Many people who stay atholiday cottages in Northumberlandvisit the region's most famous landmark – Hadrian's Wall. The UNESCO World Heritage Site was originally built by the Romans, over eight years beginning in 120 AD. Some of the best stretches of unbroken wall can be found in the county, as well as five of the walls eight excavated forts. As well as walking along the Hadrian's Wall Trail Path, guests staying in holiday cottages in Northumberland during summer may catch re-enactments of Roman battles at the Chesters, Housesteads, Corbridge and Vindolanda forts. There is also a Hadrian's Wall bus which journeys between Newcastle and Carlisle in summer, visiting tourist attractions and villages along the way.
A selection of holiday cottages in Northumberland offer views of the region's inspirational Northumberland National Park, which is the crowning gem of the county. Unspoilt upland moors, lush forests and clear streams make the park one of the most beautiful in the UK. The park includes 405 scenic square miles of protected landscape, reaching from Hadrian's Wall in the south to the majestic Cheviots on the Scottish border. Rural villages and charming farmhouses are scattered throughout the park, along with plenty of relics dating from the Iron Age to the Industrial Revolution. Many guests in holiday cottages in Northumberland visit the park for rock climbing, mountain biking, horse riding and walking. Routes and hire information can be found from the Local Tourist Information Offices.
A wide variety of flora and fauna can be found in the park, making it ideal for bird watching and nature walks. The air is often filled with bird music and during a visit be sure to keep your ears pricked for the distinctive cry of the curlew, a moorland bird that is the emblem of the National Park. Red squirrel, the rare black grouse and roe deer are just three of the many other species that inhabit the ancient woodlands and moors of the park. Wildlife lovers who holiday in cottages in Northumberland should also try to visit The Farne Islands, where seal pups can be seen on boat trips between October and December.
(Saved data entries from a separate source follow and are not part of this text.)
Lemma assign_dec_same get set v s : (forall g, get (set v g) = v) -> get (fst (assign_dec get set v s)) == v.
Proof. intros H. destruct s as [g b]. cbn. destruct (deqb_spec (get g) v); cbn; [assumption | rewrite H; reflexivity]. Qed.

Lemma assign_opt_same get set v s : (forall g, get (set (Some v) g) = Some v) ->
  opt_is (get (fst (assign_opt get set v s))) v.
Proof.
  intros H. destruct s as [g b]. cbn. destruct (opt_neq (get g) v) eqn:E; cbn.
  - rewrite H. exists v. split; reflexivity.
  - apply opt_neq_false, E.
Qed.

Lemma assign_dec_noop get set v g b : get g == v -> assign_dec get set v (g, b) = (g, b).
Proof. intros H. cbn. apply deqb_true in H. now rewrite H. Qed.

Lemma assign_opt_noop get set v g b : opt_is (get g) v -> assign_opt get set v (g, b) = (g, b).
Proof. intros H. cbn. now rewrite opt_neq_is. Qed.

(** Read a field through a chain of conditional assignments to other fields. *)
Ltac read_assign :=
  repeat first [ rewrite assign_dec_other by reflexivity | rewrite assign_opt_other by reflexivity ].

(** ** The coin ledger *)

(** The close fields hold the premium, index, fee and USDC amounts. *)
Record close_posted (g : TradeGroup) (px idx fee usdc_fee debit : Q) : Prop := {
  cp_price : opt_is g.(short_close_average_price) px;
  cp_index : opt_is g.(close_index_usd) idx;
  cp_fee : opt_is g.(close_fee_collateral) fee;
  cp_usdc_fee : opt_is g.(realized_close_fee) usdc_fee;
  cp_debit : opt_is g.(realized_close_debit) debit;
  cp_cur_usdc_fee : g.(current_close_fee) == usdc_fee;
  cp_cur_fee : g.(current_close_fee_collateral) == fee;
  cp_cur_debit : g.(current_debit) == debit;
}.

Record entry_posted (g : TradeGroup) (fee : Q) : Prop := {
  ep_fee : g.(entry_fee_collateral) == fee;
  ep_usdc : 0 < g.(entry_index_usd) ->
    forall gross, _coin_gross_entry_native g = Some gross ->
    g.(entry_credit) == (gross ⊖ fee) ⊗ g.(entry_index_usd) /\
    g.(original_entry_credit) == (gross ⊖ fee) ⊗ g.(entry_index_usd) /\
    g.(entry_fee) == fee ⊗ g.(entry_index_usd);
}.

(** The coin amount a close of [g] at [px] costs before fees. *)
Definition exit_gross (g : TradeGroup) (px : Q) : Q :=
  let gross := px ⊗ g.(quantity) in
  if truthy g.(long_instrument_name) && opt_pos g.(long_close_average_price)
  then gross ⊖ or_zero g.(long_close_average_price) ⊗ g.(quantity) else gross.

Definition close_debit_of (g : TradeGroup) (px idx fee : Q) : Q := (exit_gross g px ⊕ fee) ⊗ idx.

Section ApplyClose.
Variables (g : TradeGroup) (px idx fee : Q).
Hypothesis Hcoin : is_coin_collateral g = true.
Hypothesis Hpx : 0 < px.
Hypothesis Hqty : 0 < g.(quantity).
Hypothesis Hidx : 0 < idx.
Hypothesis Hfee : 0 <= fee.

Local Abbreviation g' := (fst (apply_coin_close_from_native g px idx (Some fee))).

Lemma apply_unfold : apply_coin_close_from_native g px idx (Some fee) =
  assign_dec current_debit set_current_debit (close_debit_of g px idx fee)
  (assign_dec current_close_fee_collateral set_current_close_fee_collateral fee
  (assign_dec current_close_fee set_current_close_fee (fee ⊗ idx)
  (assign_opt realized_close_debit set_realized_close_debit (close_debit_of g px idx fee)
  (assign_opt realized_close_fee set_realized_close_fee (fee ⊗ idx)
  (assign_opt close_fee_collateral set_close_fee_collateral fee
  (assign_opt close_index_usd set_close_index_usd idx
  (assign_opt short_close_average_price set_short_close_average_price px (g, false)))))))).
Proof.
  unfold apply_coin_close_from_native. rewrite Hcoin.
  replace (px <=? 0) with false by (symmetry; apply dleb_false; lra).
  replace (g.(quantity) <=? 0) with false by (symmetry; apply dleb_false; lra).
  replace (idx <=? 0) with false by (symmetry; apply dleb_false; lra).
  replace (fee <? 0) with false by (symmetry; apply dltb_false; lra). reflexivity.
Qed.

Lemma apply_posts : close_posted g' px idx fee (fee ⊗ idx) (close_debit_of g px idx fee).
Proof.
  rewrite apply_unfold. split; read_assign;
    first [ apply assign_dec_same; reflexivity | apply assign_opt_same; reflexivity ].
Qed.

Lemma apply_frame {T} (h : TradeGroup -> T) :
  (forall v g, h (set_current_debit v g) = h g) -> (forall v g, h (set_current_close_fee_collateral v g) = h g) ->
  (forall v g, h (set_current_close_fee v g) = h g) -> (forall v g, h (set_realized_close_debit v g) = h g) ->
  (forall v g, h (set_realized_close_fee v g) = h g) -> (forall v g, h (set_close_fee_collateral v g) = h g) ->
  (forall v g, h (set_close_index_usd v g) = h g) -> (forall v g, h (set_short_close_average_price v g) = h g) ->
  h g' = h g.
Proof.
  intros. rewrite apply_unfold.
  repeat first [ rewrite assign_dec_other by auto | rewrite assign_opt_other by auto ]. reflexivity.
Qed.

Lemma apply_noop : close_posted g px idx fee (fee ⊗ idx) (close_debit_of g px idx fee) ->
  apply_coin_close_from_native g px idx (Some fee) = (g, false).
Proof.
  intros []. rewrite apply_unfold.
  rewrite !assign_opt_noop by assumption. rewrite !assign_dec_noop by assumption. reflexivity.
Qed.
End ApplyClose.

Lemma inverse_fee_pos px qty : 0 < px -> 0 < qty ->
  0 < inverse_option_fee_native_total px qty default_fee_rate default_fee_cap_rate 0.
Proof.
  intros Hp Hq. unfold inverse_option_fee_native_total, inverse_option_fee_native_per_contract.
  replace (qty <=? 0) with false by (symmetry; apply dleb_false; lra).
  replace (px <=? 0) with false by (symmetry; apply dleb_false; lra). cbn [orb].
  unfold apply_trading_fee_discount. rewrite orb_true_r.
  assert (0 < default_fee_cap_rate ⊗ px) by (apply dmul_pos; [reflexivity | exact Hp]).
  apply dmul_pos; [|exact Hq]. destruct (dmin_cases default_fee_rate (default_fee_cap_rate ⊗ px)) as [[-> _]|[-> _]];
    [reflexivity | assumption].
Qed.

Lemma pos_total total f : (if total >? 0 then Some total else None) = Some f -> 0 < f.
Proof. destruct (dltb_spec 0 total); [|discriminate]. now intros [= <-]. Qed.

Lemma resolved_close_fee_pos g f : resolved_close_fee_collateral g = Some f -> 0 < f.
Proof.
  unfold resolved_close_fee_collateral. destruct (is_coin_collateral g); [|discriminate]. cbn [negb].
  destruct (opt_pos g.(close_fee_collateral)) eqn:P.
  { intros E. rewrite E in P. cbn in P. dhyps. exact P. }
  destruct (String.eqb g.(status) "open" && _) eqn:S.
  { intros [= <-]. dhyps. assumption. }
  destruct (g.(quantity) <=? 0); [discriminate|]. apply pos_total.
Qed.

Lemma resolved_entry_fee_pos g f : resolved_entry_fee_collateral g = Some f -> 0 < f.
Proof.
  unfold resolved_entry_fee_collateral. destruct (is_coin_collateral g); [|discriminate]. cbn [negb].
  destruct (dltb_spec 0 g.(entry_fee_collateral)); [now intros [= <-]|].
  destruct (g.(quantity) <=? 0); [discriminate|]. apply pos_total.
Qed.

(** The fee the close side books: stored, estimated, or computed from the price. *)
Definition close_fee_of (g : TradeGroup) : Q :=
  match resolved_close_fee_collateral g with
  | Some f => f
  | None => inverse_option_fee_native_total (resolved_short_close_price g) g.(quantity)
              default_fee_rate default_fee_cap_rate 0
  end.

Lemma close_fee_of_pos g : 0 < resolved_short_close_price g -> 0 < g.(quantity) -> 0 < close_fee_of g.
Proof.
  intros Hp Hq. unfold close_fee_of. destruct (resolved_close_fee_collateral g) eqn:E.
  - apply (resolved_close_fee_pos g). exact E.
  - apply inverse_fee_pos; assumption.
Qed.

Lemma resolved_index_pos l i : _resolved_index_usd l = Some i -> 0 < i.
Proof.
  induction l as [|c l IH]; cbn; [discriminate|]. destruct (opt_pos c) eqn:P; [|exact IH].
  intros ->. cbn in P. dhyps. exact P.
Qed.

Section CloseSide.
Variable g : TradeGroup.
Hypothesis Hcoin : is_coin_collateral g = true.
Hypothesis Hqty : 0 < g.(quantity).

Lemma backfill_close_unfold i : 0 < resolved_short_close_price g ->
  _resolved_index_usd [g.(close_index_usd); Some g.(entry_index_usd)] = Some i ->
  backfill_close g = apply_coin_close_from_native g (resolved_short_close_price g) i (Some (close_fee_of g)).
Proof.
  intros Hp Hi. unfold backfill_close. rewrite Hi. apply dltb_true in Hp. rewrite Hp.
  unfold close_fee_of. destruct (resolved_close_fee_collateral g); reflexivity.
Qed.

Lemma backfill_close_frame {T} (h : TradeGroup -> T) :
  (forall v g, h (set_current_debit v g) = h g) -> (forall v g, h (set_current_close_fee_collateral v g) = h g) ->
  (forall v g, h (set_current_close_fee v g) = h g) -> (forall v g, h (set_realized_close_debit v g) = h g) ->
  (forall v g, h (set_realized_close_fee v g) = h g) -> (forall v g, h (set_close_fee_collateral v g) = h g) ->
  (forall v g, h (set_close_index_usd v g) = h g) -> (forall v g, h (set_short_close_average_price v g) = h g) ->
  h (fst (backfill_close g)) = h g.
Proof.
  intros. unfold backfill_close.
  destruct (_resolved_index_usd _) as [i|] eqn:Hi; [|reflexivity].
  destruct (dltb_spec 0 (resolved_short_close_price g)) as [Hp|]; [|reflexivity].
  pose proof (close_fee_of_pos g Hp Hqty). pose proof (resolved_index_pos _ _ Hi).
  assert (E : apply_coin_close_from_native g (resolved_short_close_price g) i (resolved_close_fee_collateral g)
              = apply_coin_close_from_native g (resolved_short_close_price g) i (Some (close_fee_of g))).
  { unfold close_fee_of. destruct (resolved_close_fee_collateral g); reflexivity. }
  rewrite E. apply apply_frame; auto. lra.
Qed.
End CloseSide.

(** After a posted close, the resolved inputs of a second backfill are the posted values. *)
Lemma posted_resolved g px i f uf d : is_coin_collateral g = true ->
  close_posted g px i f uf d -> 0 < px -> 0 < i -> 0 < f ->
  resolved_short_close_price g == px /\ close_fee_of g == f /\
  exists i', _resolved_index_usd [g.(close_index_usd); Some g.(entry_index_usd)] = Some i' /\ i' == i.
Proof.
  intros Hc [P I F _ _ _ _ _] Hp Hi Hf.
  destruct (opt_pos_is _ _ P Hp) as [P1 P2]. destruct (opt_pos_is _ _ I Hi) as [I1 I2].
  destruct (opt_pos_is _ _ F Hf) as [F1 F2]. split; [|split].
  - unfold resolved_short_close_price. now rewrite P1.
  - unfold close_fee_of, resolved_close_fee_collateral. rewrite Hc, F1. cbn [negb].
    destruct F as (x & -> & E). exact E.
  - cbn [_resolved_index_usd]. rewrite I1. destruct I as (x & -> & E). exists x. split; [reflexivity | exact E].
Qed.

Lemma close_debit_of_eq g g' px px' i i' f f' :
  g'.(quantity) = g.(quantity) -> g'.(long_instrument_name) = g.(long_instrument_name) ->
  g'.(long_close_average_price) = g.(long_close_average_price) ->
  px' == px -> i' == i -> f' == f -> close_debit_of g' px' i' f' = close_debit_of g px i f.
Proof.
  intros E1 E2 E3 Hp Hi Hf. unfold close_debit_of, exit_gross. rewrite E1, E2, E3.
  assert (Hm : px' ⊗ g.(quantity) = px ⊗ g.(quantity)) by now rewrite Hp. rewrite Hm.
  rewrite Hi. destruct (_ && _); now rewrite Hf.
Qed.

Lemma close_posted_eq g px px' i i' f f' uf uf' d d' :
  close_posted g px i f uf d -> px == px' -> i == i' -> f == f' -> uf == uf' -> d == d' ->
  close_posted g px' i' f' uf' d'.
Proof.
  intros [] E1 E2 E3 E4 E5. split; try (eapply opt_is_eq; eassumption); lra.
Qed.

Lemma backfill_close_idem g : is_coin_collateral g = true -> 0 < g.(quantity) ->
  backfill_close (fst (backfill_close g)) = (fst (backfill_close g), false).
Proof.
  intros Hc Hq.
  destruct (Qlt_le_dec 0 (resolved_short_close_price g)) as [Hp|Hp].
  2:{ assert (E : backfill_close g = (g, false)).
      { unfold backfill_close. destruct (_resolved_index_usd _); [|reflexivity].
        destruct (dltb_spec 0 (resolved_short_close_price g)); [lra | reflexivity]. }
      now rewrite !E. }
  destruct (_resolved_index_usd [g.(close_index_usd); Some g.(entry_index_usd)]) as [i|] eqn:Hi.
  2:{ assert (E : backfill_close g = (g, false)) by (unfold backfill_close; now rewrite Hi). now rewrite !E. }
  pose proof (resolved_index_pos _ _ Hi) as Pi. pose proof (close_fee_of_pos g Hp Hq) as Pf.
  pose proof (apply_posts g _ i _ Hc Hp Hq Pi (Qlt_le_weak _ _ Pf)) as Post.
  rewrite <- (backfill_close_unfold g i Hp Hi) in Post.
  assert (FR : forall T (h : TradeGroup -> T), _) by (intros T h; exact (backfill_close_frame g Hc Hq h)).
  set (g' := fst (backfill_close g)) in *.
  assert (Q' : g'.(quantity) = g.(quantity)) by (apply FR; reflexivity).
  assert (C' : is_coin_collateral g' = true) by (rewrite (FR _ is_coin_collateral); [exact Hc | reflexivity ..]).
  destruct (posted_resolved g' _ i _ _ _ C' Post Hp Pi Pf) as (R1 & R2 & i' & R3 & R4).
  rewrite (backfill_close_unfold g' i') by (rewrite ?R1; assumption).
  apply apply_noop; [exact C' | lra | rewrite Q'; exact Hq | lra | lra |].
  apply (close_posted_eq _ _ _ _ _ _ _ _ _ _ _ Post); try (symmetry; assumption).
  - rewrite R2. now rewrite R4.
  - rewrite (close_debit_of_eq g g' (resolved_short_close_price g) (resolved_short_close_price g') i i' (close_fee_of g));
      [reflexivity | exact Q' | apply FR; reflexivity | apply FR; reflexivity | exact R1 | exact R4 | exact R2].
Qed.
The dramatic coastline of the region draws visitors to holiday cottages in Northumberland throughout the year. There is an array of sights and attractions on the designated Area of Outstanding Natural Beauty, with many seaside resorts such as Bamburgh, Whitley Bay and Seahouses. Each settlement along the coast has a lively mixture of boutiques, cafés, sights and fish and chip shops, meaning that families have plenty of ways of entertaining themselves on a day trip. Holiday cottages on the Northumberland coast are also popular with avid walkers who wish to tackle the famous Northumberland Coast Path, which is split into six stages. The coast is also popular for horse riding, sea canoeing, river kayaking, sailing and windsurfing.